Bandwidth-controllable tunable Q-switched thulium fibre laser

Sources that offer both high peak power and wavelength flexibility within the two-micron wavelength band are of interest for a number of applications, including spectroscopic characterisation, laser processing of transparent polymers and laser surgery. They also provide a platform for nonlinear frequency conversion to the mid-infrared wavelength band. In this paper, we present a high-peak-power pulsed single-mode fibre source that offers flexibility in operating wavelength as well as spectral bandwidth. The source employs an acousto-optic modulator in combination with a diffraction grating in a novel external feedback cavity arrangement to achieve `Q-switching´ and the desired spectral control. In this configuration the role of the acousto-optic modulator is two-fold: Firstly, it provides the means to time gate the round-trip loss for the fed back first-order diffracted beam to generate Q-switched pulses.
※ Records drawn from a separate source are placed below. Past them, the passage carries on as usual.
(* ===== verification/Intent.v ===== *)
(** * Child intents (internal/resource/plan.go)

    An intent targets one child; its mutation maps the current object to the desired one.  In
    Go the mutation works in place and its callers drop the object when it returns an error, so
    it is a function to an outcome. *)
From S2P Require Import Prelude Errors Kube Api.

Record Intent := {
  i_Object : ObjectPtr;
  i_Mutate : option (Object → res Object);
  i_Absent : bool
}.

(** [resource.Builder], as its one method. *)
Definition Builder : Type := option AIWorkload → res (list Intent).

(** The identity an intent targets: [o.GetNamespace()], [o.GetName()] and the rest of the
    metadata; a nil pointer has none. *)
Definition ptr_meta (o : ObjectPtr) : option ObjectMeta :=
  match o with
  | Pointer o => Some (obj_meta o)
  | _ => None
  end.

(** The type assertions at the head of the mutations, [o.( *T )]: another dynamic type is
    [ErrInvalidConfiguration]. *)
Definition on_ServiceAccount (f : ServiceAccount → res ServiceAccount) (o : Object) : res Object :=
  match o with OServiceAccount x => OServiceAccount <$> f x | _ => invalid end.
Definition on_Deployment (f : Deployment → res Deployment) (o : Object) : res Object :=
  match o with ODeployment x => ODeployment <$> f x | _ => invalid end.
Definition on_Service (f : Service → res Service) (o : Object) : res Object :=
  match o with OService x => OService <$> f x | _ => invalid end.
Definition on_NetworkPolicy (f : NetworkPolicy → res NetworkPolicy) (o : Object) : res Object :=
  match o with ONetworkPolicy x => ONetworkPolicy <$> f x | _ => invalid end.
Definition on_HorizontalPodAutoscaler (f : HorizontalPodAutoscaler → res HorizontalPodAutoscaler) (o : Object) : res Object :=
  match o with OHorizontalPodAutoscaler x => OHorizontalPodAutoscaler <$> f x | _ => invalid end.
Definition on_PodDisruptionBudget (f : PodDisruptionBudget → res PodDisruptionBudget) (o : Object) : res Object :=
  match o with OPodDisruptionBudget x => OPodDisruptionBudget <$> f x | _ => invalid end.

(** [&T{ObjectMeta: metav1.ObjectMeta{Name: name, Namespace: namespace}}], per kind. *)
Definition new_ServiceAccount (m : ObjectMeta) : ServiceAccount :=
  {| sa_meta := m; sa_AutomountServiceAccountToken := None; sa_other := [] |}.

Definition new_PodTemplateSpec : PodTemplateSpec := {|
  pt_meta := new_meta "" "";
  pt_Spec := {| ps_ServiceAccountName := ""; ps_DeprecatedServiceAccount := "";
    ps_AutomountServiceAccountToken := None; ps_SecurityContext := None; ps_Containers := [];
    ps_other := [] |} |}.

Definition new_Deployment (m : ObjectMeta) : Deployment := {|
  dp_meta := m; dp_Replicas := None; dp_Selector := None; dp_Template := new_PodTemplateSpec;
  dp_Strategy := {| st_Type := ""; st_RollingUpdate := None |}; dp_MinReadySeconds := 0;
  dp_Paused := false; dp_ProgressDeadlineSeconds := None; dp_other := [];
  dp_Status := {| ds_ObservedGeneration := 0; ds_Replicas := 0; ds_UpdatedReplicas := 0;
    ds_ReadyReplicas := 0; ds_AvailableReplicas := 0; ds_Conditions := []; ds_other := [] |} |}.

Definition new_Service (m : ObjectMeta) : Service := {|
  sv_meta := m; sv_Type := ""; sv_ClusterIP := ""; sv_ClusterIPs := []; sv_IPFamilies := [];
  sv_IPFamilyPolicy := None; sv_Selector := ∅; sv_Ports := []; sv_other := [] |}.

Definition new_NetworkPolicy (m : ObjectMeta) : NetworkPolicy := {|
  np_meta := m;
  np_Spec := {| nps_PodSelector := {| ls_MatchLabels := ∅; ls_MatchExpressions := [] |};
    nps_PolicyTypes := []; nps_Ingress := []; nps_other := [] |};
  np_other := [] |}.

Definition new_HorizontalPodAutoscaler (m : ObjectMeta) : HorizontalPodAutoscaler := {|
  hpa_meta := m; hpa_ScaleTargetRef := {| cv_APIVersion := ""; cv_Kind := ""; cv_Name := "" |};
  hpa_MinReplicas := None; hpa_MaxReplicas := 0; hpa_Metrics := []; hpa_Behavior := None;
  hpa_Conditions := []; hpa_other := [] |}.

Definition new_PodDisruptionBudget (m : ObjectMeta) : PodDisruptionBudget := {|
  pdb_meta := m; pdb_Selector := None; pdb_MinAvailable := None; pdb_MaxUnavailable := None;
  pdb_other := [] |}.

(** ** Contracts of a mutation

    Every builder promises these three to the engine; the engine's theorems use nothing else
    about a mutation. *)

(** A mutation may change labels, annotations and the object's payload, never its identity. *)
Definition preserves_identity (f : Object → res Object) : Prop :=
  ∀ o o', f o = Ok o' →
    om_Name (obj_meta o') = om_Name (obj_meta o) ∧
    om_Namespace (obj_meta o') = om_Namespace (obj_meta o) ∧
    om_UID (obj_meta o') = om_UID (obj_meta o) ∧
    om_ResourceVersion (obj_meta o') = om_ResourceVersion (obj_meta o) ∧
    om_OwnerReferences (obj_meta o') = om_OwnerReferences (obj_meta o) ∧
    om_Finalizers (obj_meta o') = om_Finalizers (obj_meta o) ∧
    om_DeletionTimestamp (obj_meta o') = om_DeletionTimestamp (obj_meta o).

(** *** What an API server stores

    The server assigns metadata and fills in fields a mutation does not set.  [accepted o s] says
    that [s] is [o] with metadata of its own and with such defaults: the fields the builders do
    not name, a Service's addresses, an autoscaler's scaling rules once it has a behavior, and
    added entries in the maps of an untyped object; the status of a child is written by others. *)

Definition accepted_container (c s : Container) : Prop :=
  ∃ other scother, s = {|
    co_Name := co_Name c; co_Image := co_Image c; co_ImagePullPolicy := co_ImagePullPolicy c;
    co_Requests := co_Requests c; co_Limits := co_Limits c; co_Ports := co_Ports c;
    co_EnvFrom := co_EnvFrom c; co_ReadinessProbe := co_ReadinessProbe c;
    co_LivenessProbe := co_LivenessProbe c;
    co_SecurityContext := (λ sc, {|
      sc_RunAsNonRoot := sc_RunAsNonRoot sc; sc_Privileged := sc_Privileged sc;
      sc_AllowPrivilegeEscalation := sc_AllowPrivilegeEscalation sc;
      sc_Capabilities := sc_Capabilities sc; sc_SeccompProfile := sc_SeccompProfile sc;
      sc_other := scother |}) <$> co_SecurityContext c;
    co_other := other |}.

Definition accepted_pod (pod s : PodSpec) : Prop :=
  ∃ other pscother containers, Forall2 accepted_container (ps_Containers pod) containers ∧ s = {|
    ps_ServiceAccountName := ps_ServiceAccountName pod;
    ps_DeprecatedServiceAccount := ps_DeprecatedServiceAccount pod;
    ps_AutomountServiceAccountToken := ps_AutomountServiceAccountToken pod;
    ps_SecurityContext := (λ psc, {|
      psc_RunAsNonRoot := psc_RunAsNonRoot psc; psc_SeccompProfile := psc_SeccompProfile psc;
      psc_other := pscother |}) <$> ps_SecurityContext pod;
    ps_Containers := containers; ps_other := other |}.

Definition accepted_ServiceAccount (a s : ServiceAccount) : Prop :=
  ∃ m other, s = {| sa_meta := m; sa_AutomountServiceAccountToken := sa_AutomountServiceAccountToken a;
                    sa_other := other |}.

Definition accepted_Deployment (d s : Deployment) : Prop :=
  ∃ m pod other status, accepted_pod (pt_Spec (dp_Template d)) pod ∧ s = {|
    dp_meta := m; dp_Replicas := dp_Replicas d; dp_Selector := dp_Selector d;
    dp_Template := {| pt_meta := pt_meta (dp_Template d); pt_Spec := pod |};
    dp_Strategy := dp_Strategy d; dp_MinReadySeconds := dp_MinReadySeconds d;
    dp_Paused := dp_Paused d; dp_ProgressDeadlineSeconds := dp_ProgressDeadlineSeconds d;
    dp_other := other; dp_Status := status |}.

(** A Service that is not headless never becomes so. *)
Definition accepted_Service (v s : Service) : Prop :=
  ∃ m clusterIP clusterIPs families policy other, (clusterIP = "None" → sv_ClusterIP v = "None") ∧ s = {|
    sv_meta := m; sv_Type := sv_Type v; sv_ClusterIP := clusterIP; sv_ClusterIPs := clusterIPs;
    sv_IPFamilies := families; sv_IPFamilyPolicy := policy; sv_Selector := sv_Selector v;
    sv_Ports := sv_Ports v; sv_other := other |}.

Definition accepted_NetworkPolicy (n s : NetworkPolicy) : Prop :=
  ∃ m other, s = {| np_meta := m; np_Spec := np_Spec n; np_other := other |}.

(** A behavior is completed with the default scale-up rules and scale-down policies. *)
Definition accepted_behavior (b s : option HPABehavior) : Prop :=
  match b with
  | None => s = None
  | Some _ => ∃ down up, s = Some {| hb_ScaleDown := Some down; hb_ScaleUp := Some up |}
  end.

Definition accepted_HorizontalPodAutoscaler (h s : HorizontalPodAutoscaler) : Prop :=
  ∃ m behavior conditions other, accepted_behavior (hpa_Behavior h) behavior ∧ s = {|
    hpa_meta := m; hpa_ScaleTargetRef := hpa_ScaleTargetRef h; hpa_MinReplicas := hpa_MinReplicas h;
    hpa_MaxReplicas := hpa_MaxReplicas h; hpa_Metrics := hpa_Metrics h; hpa_Behavior := behavior;
    hpa_Conditions := conditions; hpa_other := other |}.

Definition accepted_PodDisruptionBudget (b s : PodDisruptionBudget) : Prop :=
  ∃ m other, s = {| pdb_meta := m; pdb_Selector := pdb_Selector b; pdb_MinAvailable := pdb_MinAvailable b;
    pdb_MaxUnavailable := pdb_MaxUnavailable b; pdb_other := other |}.

(** An untyped value with defaults: every entry of a map is kept, in place or with defaults in
    it, and entries may be added. *)
Inductive any_defaulted : any → any → Prop :=
  | any_defaulted_same v : any_defaulted v v
  | any_defaulted_slice l l' : Forall2 any_defaulted l l' → any_defaulted (ASlice l) (ASlice l')
  | any_defaulted_map m m' :
      (∀ k, any_get m k ≠ ANil → any_defaulted (any_get m k) (any_get m' k)) →
      any_defaulted (AMap m) (AMap m').

Definition accepted (o s : Object) : Prop :=
  match o, s with
  | OServiceAccount a, OServiceAccount s => accepted_ServiceAccount a s
  | ODeployment d, ODeployment s => accepted_Deployment d s
  | OService v, OService s => accepted_Service v s
  | ONetworkPolicy n, ONetworkPolicy s => accepted_NetworkPolicy n s
  | OHorizontalPodAutoscaler h, OHorizontalPodAutoscaler s => accepted_HorizontalPodAutoscaler h s
  | OPodDisruptionBudget b, OPodDisruptionBudget s => accepted_PodDisruptionBudget b s
  | OUnstructured u, OUnstructured s =>
      un_GVK s = un_GVK u ∧ any_defaulted (AMap (un_Object u)) (AMap (un_Object s))
  | OOther _, OOther _ => True
  | _, _ => False
  end.

(** Metadata [m] that differs from [after], the metadata a mutation made from [before], in what an
    API server assigns: labels and annotations are the same, and a UID or resource version that
    was set is still set. *)
Definition settled_meta (m before after : ObjectMeta) : Prop :=
  om_Labels m = om_Labels after ∧ om_Annotations m = om_Annotations after ∧
  (om_UID m = "" → om_UID before = "") ∧ (om_ResourceVersion m = "" → om_ResourceVersion before = "").

(** The mutation leaves alone what an API server has made of its result. *)
Definition mutation_settled (f : Object → res Object) : Prop :=
  ∀ o o' s, f o = Ok o' → settled_meta (obj_meta s) (obj_meta o) (obj_meta o') → accepted o' s → f s = Ok s.

(** It never changes the dynamic type of the object, which in Go it cannot. *)
Definition same_kind (o o' : Object) : Prop :=
  match o, o' with
  | OServiceAccount _, OServiceAccount _ | ODeployment _, ODeployment _ | OService _, OService _
  | ONetworkPolicy _, ONetworkPolicy _ | OHorizontalPodAutoscaler _, OHorizontalPodAutoscaler _
  | OPodDisruptionBudget _, OPodDisruptionBudget _ | OOther _, OOther _ => True
  | OUnstructured u, OUnstructured u' => un_GVK u' = un_GVK u
  | _, _ => False
  end.

Definition preserves_kind (f : Object → res Object) : Prop := ∀ o o', f o = Ok o' → same_kind o o'.

Definition mutation_total (f : Object → res Object) : Prop := ∀ o, no_panic (f o).

Class SafeMutation (f : Object → res Object) : Prop := {
  mutation_identity : preserves_identity f;
  mutation_kind : preserves_kind f;
  mutation_errors : ∀ o, local_errors (f o);
  mutation_no_panic : mutation_total f
}.

Class Mutation (f : Object → res Object) : Prop := {
  mutation_safe :: SafeMutation f;
  mutation_settles : mutation_settled f
}.

(** What a builder promises the reconciler. *)
Definition safe_intent (i : Intent) : Prop :=
  match i_Mutate i with
  | Some f => SafeMutation f
  | None => True
  end.

Class PlanBuilder (build : Builder) : Prop := {
  builder_no_panic p : no_panic (build p);
  builder_errors p : local_errors (build p);
  builder_safe p plan : build p = Ok plan → Forall safe_intent plan
}.

Lemma obj_meta_with_meta m o : obj_meta (with_meta m o) = m.
Proof. by destruct o. Qed.

Lemma with_meta_obj_meta o : with_meta (obj_meta o) o = o.
Proof. by destruct o as [[]|[]|[]|[]|[]|[]|[]|]. Qed.

Lemma with_meta_with_meta m m' o : with_meta m (with_meta m' o) = with_meta m o.
Proof. by destruct o. Qed.

#[export] Hint Rewrite obj_meta_with_meta with_meta_obj_meta with_meta_with_meta : awcp.

(** What the server keeps of an object depends on nothing it assigns. *)
Lemma accepted_with_meta m o s : accepted (with_meta m o) s ↔ accepted o s.
Proof. by destruct o. Qed.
Secondly, it has the effect of supressing longitudinal mode build-up by introducing a frequency shift upon on the fed back beam by twice the acousto-optic drive frequency (per round trip). The frequency shift in combination with the relatively small number of round trips needed for efficient energy extraction causes the Q-switched fibre source to behave like a time-gated multi-pass amplifier spontaneous emission (ASE) source. The resulting spectral profile is broadband with bandwidth determined by the laser gain bandwidth and the condition for Bragg diffraction in the AOM, with no evidence of the discontinuous spectral structure typical of conventional fibre laser sources. By introducing a further dispersive element such as diffraction grating it is possible for wavelength selection to be achieved as well as spectral shaping of the emission spectrum through the use slits or apertures.